◆ **The input**:
▬▬▬▬▬▬

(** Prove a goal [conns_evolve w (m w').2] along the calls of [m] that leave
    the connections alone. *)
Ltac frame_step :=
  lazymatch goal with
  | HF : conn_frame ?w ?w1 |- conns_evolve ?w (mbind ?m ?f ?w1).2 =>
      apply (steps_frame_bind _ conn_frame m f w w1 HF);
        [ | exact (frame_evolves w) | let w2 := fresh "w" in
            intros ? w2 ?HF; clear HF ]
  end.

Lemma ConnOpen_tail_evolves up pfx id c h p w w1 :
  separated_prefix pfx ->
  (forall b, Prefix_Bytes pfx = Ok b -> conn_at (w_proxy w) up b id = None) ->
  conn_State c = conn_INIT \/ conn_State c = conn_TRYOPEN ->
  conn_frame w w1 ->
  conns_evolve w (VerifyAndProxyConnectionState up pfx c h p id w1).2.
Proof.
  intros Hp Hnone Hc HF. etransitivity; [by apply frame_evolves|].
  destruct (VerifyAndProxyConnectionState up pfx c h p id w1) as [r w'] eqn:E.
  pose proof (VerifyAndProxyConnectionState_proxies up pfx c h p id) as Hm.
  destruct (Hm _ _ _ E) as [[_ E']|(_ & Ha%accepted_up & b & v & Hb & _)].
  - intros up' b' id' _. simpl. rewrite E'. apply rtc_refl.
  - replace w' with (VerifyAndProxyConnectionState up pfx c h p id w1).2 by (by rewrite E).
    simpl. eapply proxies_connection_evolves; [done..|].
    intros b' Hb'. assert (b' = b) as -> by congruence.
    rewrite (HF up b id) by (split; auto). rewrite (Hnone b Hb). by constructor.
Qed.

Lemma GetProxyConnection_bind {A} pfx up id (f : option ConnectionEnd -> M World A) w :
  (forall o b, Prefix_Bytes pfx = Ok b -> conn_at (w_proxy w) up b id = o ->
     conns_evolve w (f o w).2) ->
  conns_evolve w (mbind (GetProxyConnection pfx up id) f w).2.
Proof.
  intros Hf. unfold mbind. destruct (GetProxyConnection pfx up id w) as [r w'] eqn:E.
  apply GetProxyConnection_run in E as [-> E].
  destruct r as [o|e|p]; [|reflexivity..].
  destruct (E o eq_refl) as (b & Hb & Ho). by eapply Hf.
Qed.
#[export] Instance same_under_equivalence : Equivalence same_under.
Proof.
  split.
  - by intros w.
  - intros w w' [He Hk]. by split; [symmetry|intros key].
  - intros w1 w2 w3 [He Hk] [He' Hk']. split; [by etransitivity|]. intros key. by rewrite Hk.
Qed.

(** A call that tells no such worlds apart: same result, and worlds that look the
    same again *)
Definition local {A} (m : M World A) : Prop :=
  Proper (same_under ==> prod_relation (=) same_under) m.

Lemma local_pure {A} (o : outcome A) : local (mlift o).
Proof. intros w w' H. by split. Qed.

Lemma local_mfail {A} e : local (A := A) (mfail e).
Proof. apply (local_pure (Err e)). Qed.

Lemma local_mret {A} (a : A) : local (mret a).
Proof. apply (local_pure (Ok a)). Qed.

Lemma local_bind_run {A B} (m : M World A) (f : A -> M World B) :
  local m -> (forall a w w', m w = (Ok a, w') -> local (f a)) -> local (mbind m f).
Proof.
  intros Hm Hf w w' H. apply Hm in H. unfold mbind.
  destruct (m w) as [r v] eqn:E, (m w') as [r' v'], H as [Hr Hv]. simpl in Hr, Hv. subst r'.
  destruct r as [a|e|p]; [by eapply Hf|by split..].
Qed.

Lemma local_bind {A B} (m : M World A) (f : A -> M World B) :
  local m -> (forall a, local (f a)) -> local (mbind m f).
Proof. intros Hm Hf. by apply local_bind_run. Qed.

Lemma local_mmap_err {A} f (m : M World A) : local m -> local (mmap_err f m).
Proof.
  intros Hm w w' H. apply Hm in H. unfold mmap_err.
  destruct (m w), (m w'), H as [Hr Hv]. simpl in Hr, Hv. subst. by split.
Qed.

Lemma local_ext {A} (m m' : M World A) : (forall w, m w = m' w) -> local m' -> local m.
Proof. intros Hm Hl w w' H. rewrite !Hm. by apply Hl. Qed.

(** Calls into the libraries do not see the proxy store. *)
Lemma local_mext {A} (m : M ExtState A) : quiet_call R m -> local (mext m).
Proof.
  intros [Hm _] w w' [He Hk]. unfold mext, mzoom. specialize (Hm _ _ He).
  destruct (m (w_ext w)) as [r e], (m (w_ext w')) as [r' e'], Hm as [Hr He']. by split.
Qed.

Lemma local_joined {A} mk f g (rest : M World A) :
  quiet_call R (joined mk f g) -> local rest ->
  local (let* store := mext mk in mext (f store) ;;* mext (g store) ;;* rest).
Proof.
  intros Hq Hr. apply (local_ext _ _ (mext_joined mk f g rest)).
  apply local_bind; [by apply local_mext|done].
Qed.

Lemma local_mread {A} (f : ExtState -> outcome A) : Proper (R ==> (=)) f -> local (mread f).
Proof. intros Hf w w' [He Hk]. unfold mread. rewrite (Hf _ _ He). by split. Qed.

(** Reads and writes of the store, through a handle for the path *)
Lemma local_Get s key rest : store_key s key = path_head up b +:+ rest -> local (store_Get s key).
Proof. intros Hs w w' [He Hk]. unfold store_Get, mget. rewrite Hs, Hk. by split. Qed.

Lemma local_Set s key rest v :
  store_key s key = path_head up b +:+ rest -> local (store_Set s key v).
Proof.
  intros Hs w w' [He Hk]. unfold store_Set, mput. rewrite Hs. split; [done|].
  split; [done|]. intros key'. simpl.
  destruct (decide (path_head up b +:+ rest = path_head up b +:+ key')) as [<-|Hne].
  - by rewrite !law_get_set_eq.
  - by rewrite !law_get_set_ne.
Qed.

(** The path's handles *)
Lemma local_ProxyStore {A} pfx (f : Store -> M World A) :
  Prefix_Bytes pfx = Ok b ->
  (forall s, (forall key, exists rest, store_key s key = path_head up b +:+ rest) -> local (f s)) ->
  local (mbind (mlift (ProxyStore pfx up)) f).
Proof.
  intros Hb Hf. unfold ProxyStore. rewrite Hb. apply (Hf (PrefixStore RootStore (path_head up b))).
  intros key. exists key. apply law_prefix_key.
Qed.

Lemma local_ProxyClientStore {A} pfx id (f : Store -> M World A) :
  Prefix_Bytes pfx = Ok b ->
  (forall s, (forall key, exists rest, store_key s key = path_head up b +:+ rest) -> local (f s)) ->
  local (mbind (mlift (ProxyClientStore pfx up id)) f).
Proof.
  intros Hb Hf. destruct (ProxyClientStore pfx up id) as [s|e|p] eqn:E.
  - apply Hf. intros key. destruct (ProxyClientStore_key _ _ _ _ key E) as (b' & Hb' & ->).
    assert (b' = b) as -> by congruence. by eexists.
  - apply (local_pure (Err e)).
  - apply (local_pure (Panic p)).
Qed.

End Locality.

▬▬▬▬▬▬

◆ **What you should do**: Every entry in the data should be returned exactly.

◆ **Written answer**:
(** Prove a goal [conns_evolve w (m w').2] along the calls of [m] that leave
    the connections alone. *)
Ltac frame_step :=
  lazymatch goal with
  | HF : conn_frame ?w ?w1 |- conns_evolve ?w (mbind ?m ?f ?w1).2 =>
      apply (steps_frame_bind _ conn_frame m f w w1 HF);
        [ | exact (frame_evolves w) | let w2 := fresh "w" in
            intros ? w2 ?HF; clear HF ]
  end.

Lemma ConnOpen_tail_evolves up pfx id c h p w w1 :
  separated_prefix pfx ->
  (forall b, Prefix_Bytes pfx = Ok b -> conn_at (w_proxy w) up b id = None) ->
  conn_State c = conn_INIT \/ conn_State c = conn_TRYOPEN ->
  conn_frame w w1 ->
  conns_evolve w (VerifyAndProxyConnectionState up pfx c h p id w1).2.
Proof.
  intros Hp Hnone Hc HF. etransitivity; [by apply frame_evolves|].
  destruct (VerifyAndProxyConnectionState up pfx c h p id w1) as [r w'] eqn:E.
  pose proof (VerifyAndProxyConnectionState_proxies up pfx c h p id) as Hm.
  destruct (Hm _ _ _ E) as [[_ E']|(_ & Ha%accepted_up & b & v & Hb & _)].
  - intros up' b' id' _. simpl. rewrite E'. apply rtc_refl.
  - replace w' with (VerifyAndProxyConnectionState up pfx c h p id w1).2 by (by rewrite E).
    simpl. eapply proxies_connection_evolves; [done..|].
    intros b' Hb'. assert (b' = b) as -> by congruence.
    rewrite (HF up b id) by (split; auto). rewrite (Hnone b Hb). by constructor.
Qed.

Lemma GetProxyConnection_bind {A} pfx up id (f : option ConnectionEnd -> M World A) w :
  (forall o b, Prefix_Bytes pfx = Ok b -> conn_at (w_proxy w) up b id = o ->
     conns_evolve w (f o w).2) ->
  conns_evolve w (mbind (GetProxyConnection pfx up id) f w).2.
Proof.
  intros Hf. unfold mbind. destruct (GetProxyConnection pfx up id w) as [r w'] eqn:E.
  apply GetProxyConnection_run in E as [-> E].
  destruct r as [o|e|p]; [|reflexivity..].
  destruct (E o eq_refl) as (b & Hb & Ho). by eapply Hf.
Qed.
#[export] Instance same_under_equivalence : Equivalence same_under.
Proof.
  split.
  - by intros w.
  - intros w w' [He Hk]. by split; [symmetry|intros key].
  - intros w1 w2 w3 [He Hk] [He' Hk']. split; [by etransitivity|]. intros key. by rewrite Hk.
Qed.

(** A call that tells no such worlds apart: same result, and worlds that look the
    same again *)
Definition local {A} (m : M World A) : Prop :=
  Proper (same_under ==> prod_relation (=) same_under) m.

Lemma local_pure {A} (o : outcome A) : local (mlift o).
Proof. intros w w' H. by split. Qed.

Lemma local_mfail {A} e : local (A := A) (mfail e).
Proof. apply (local_pure (Err e)). Qed.

Lemma local_mret {A} (a : A) : local (mret a).
Proof. apply (local_pure (Ok a)). Qed.

Lemma local_bind_run {A B} (m : M World A) (f : A -> M World B) :
  local m -> (forall a w w', m w = (Ok a, w') -> local (f a)) -> local (mbind m f).
Proof.
  intros Hm Hf w w' H. apply Hm in H. unfold mbind.
  destruct (m w) as [r v] eqn:E, (m w') as [r' v'], H as [Hr Hv]. simpl in Hr, Hv. subst r'.
  destruct r as [a|e|p]; [by eapply Hf|by split..].
Qed.

Lemma local_bind {A B} (m : M World A) (f : A -> M World B) :
  local m -> (forall a, local (f a)) -> local (mbind m f).
Proof. intros Hm Hf. by apply local_bind_run. Qed.

Lemma local_mmap_err {A} f (m : M World A) : local m -> local (mmap_err f m).
Proof.
  intros Hm w w' H. apply Hm in H. unfold mmap_err.
  destruct (m w), (m w'), H as [Hr Hv]. simpl in Hr, Hv. subst. by split.
Qed.

Lemma local_ext {A} (m m' : M World A) : (forall w, m w = m' w) -> local m' -> local m.
Proof. intros Hm Hl w w' H. rewrite !Hm. by apply Hl. Qed.

(** Calls into the libraries do not see the proxy store. *)
Lemma local_mext {A} (m : M ExtState A) : quiet_call R m -> local (mext m).
Proof.
  intros [Hm _] w w' [He Hk]. unfold mext, mzoom. specialize (Hm _ _ He).
  destruct (m (w_ext w)) as [r e], (m (w_ext w')) as [r' e'], Hm as [Hr He']. by split.
Qed.

Lemma local_joined {A} mk f g (rest : M World A) :
  quiet_call R (joined mk f g) -> local rest ->
  local (let* store := mext mk in mext (f store) ;;* mext (g store) ;;* rest).
Proof.
  intros Hq Hr. apply (local_ext _ _ (mext_joined mk f g rest)).
  apply local_bind; [by apply local_mext|done].
Qed.

Lemma local_mread {A} (f : ExtState -> outcome A) : Proper (R ==> (=)) f -> local (mread f).
Proof. intros Hf w w' [He Hk]. unfold mread. rewrite (Hf _ _ He). by split. Qed.

(** Reads and writes of the store, through a handle for the path *)
Lemma local_Get s key rest : store_key s key = path_head up b +:+ rest -> local (store_Get s key).
Proof. intros Hs w w' [He Hk]. unfold store_Get, mget. rewrite Hs, Hk. by split. Qed.

Lemma local_Set s key rest v :
  store_key s key = path_head up b +:+ rest -> local (store_Set s key v).
Proof.
  intros Hs w w' [He Hk]. unfold store_Set, mput. rewrite Hs. split; [done|].
  split; [done|]. intros key'. simpl.
  destruct (decide (path_head up b +:+ rest = path_head up b +:+ key')) as [<-|Hne].
  - by rewrite !law_get_set_eq.
  - by rewrite !law_get_set_ne.
Qed.

(** The path's handles *)
Lemma local_ProxyStore {A} pfx (f : Store -> M World A) :
  Prefix_Bytes pfx = Ok b ->
  (forall s, (forall key, exists rest, store_key s key = path_head up b +:+ rest) -> local (f s)) ->
  local (mbind (mlift (ProxyStore pfx up)) f).
Proof.
  intros Hb Hf. unfold ProxyStore. rewrite Hb. apply (Hf (PrefixStore RootStore (path_head up b))).
  intros key. exists key. apply law_prefix_key.
Qed.

Lemma local_ProxyClientStore {A} pfx id (f : Store -> M World A) :
  Prefix_Bytes pfx = Ok b ->
  (forall s, (forall key, exists rest, store_key s key = path_head up b +:+ rest) -> local (f s)) ->
  local (mbind (mlift (ProxyClientStore pfx up id)) f).
Proof.
  intros Hb Hf. destruct (ProxyClientStore pfx up id) as [s|e|p] eqn:E.
  - apply Hf. intros key. destruct (ProxyClientStore_key _ _ _ _ key E) as (b' & Hb' & ->).
    assert (b' = b) as -> by congruence. by eexists.
  - apply (local_pure (Err e)).
  - apply (local_pure (Panic p)).
Qed.

End Locality.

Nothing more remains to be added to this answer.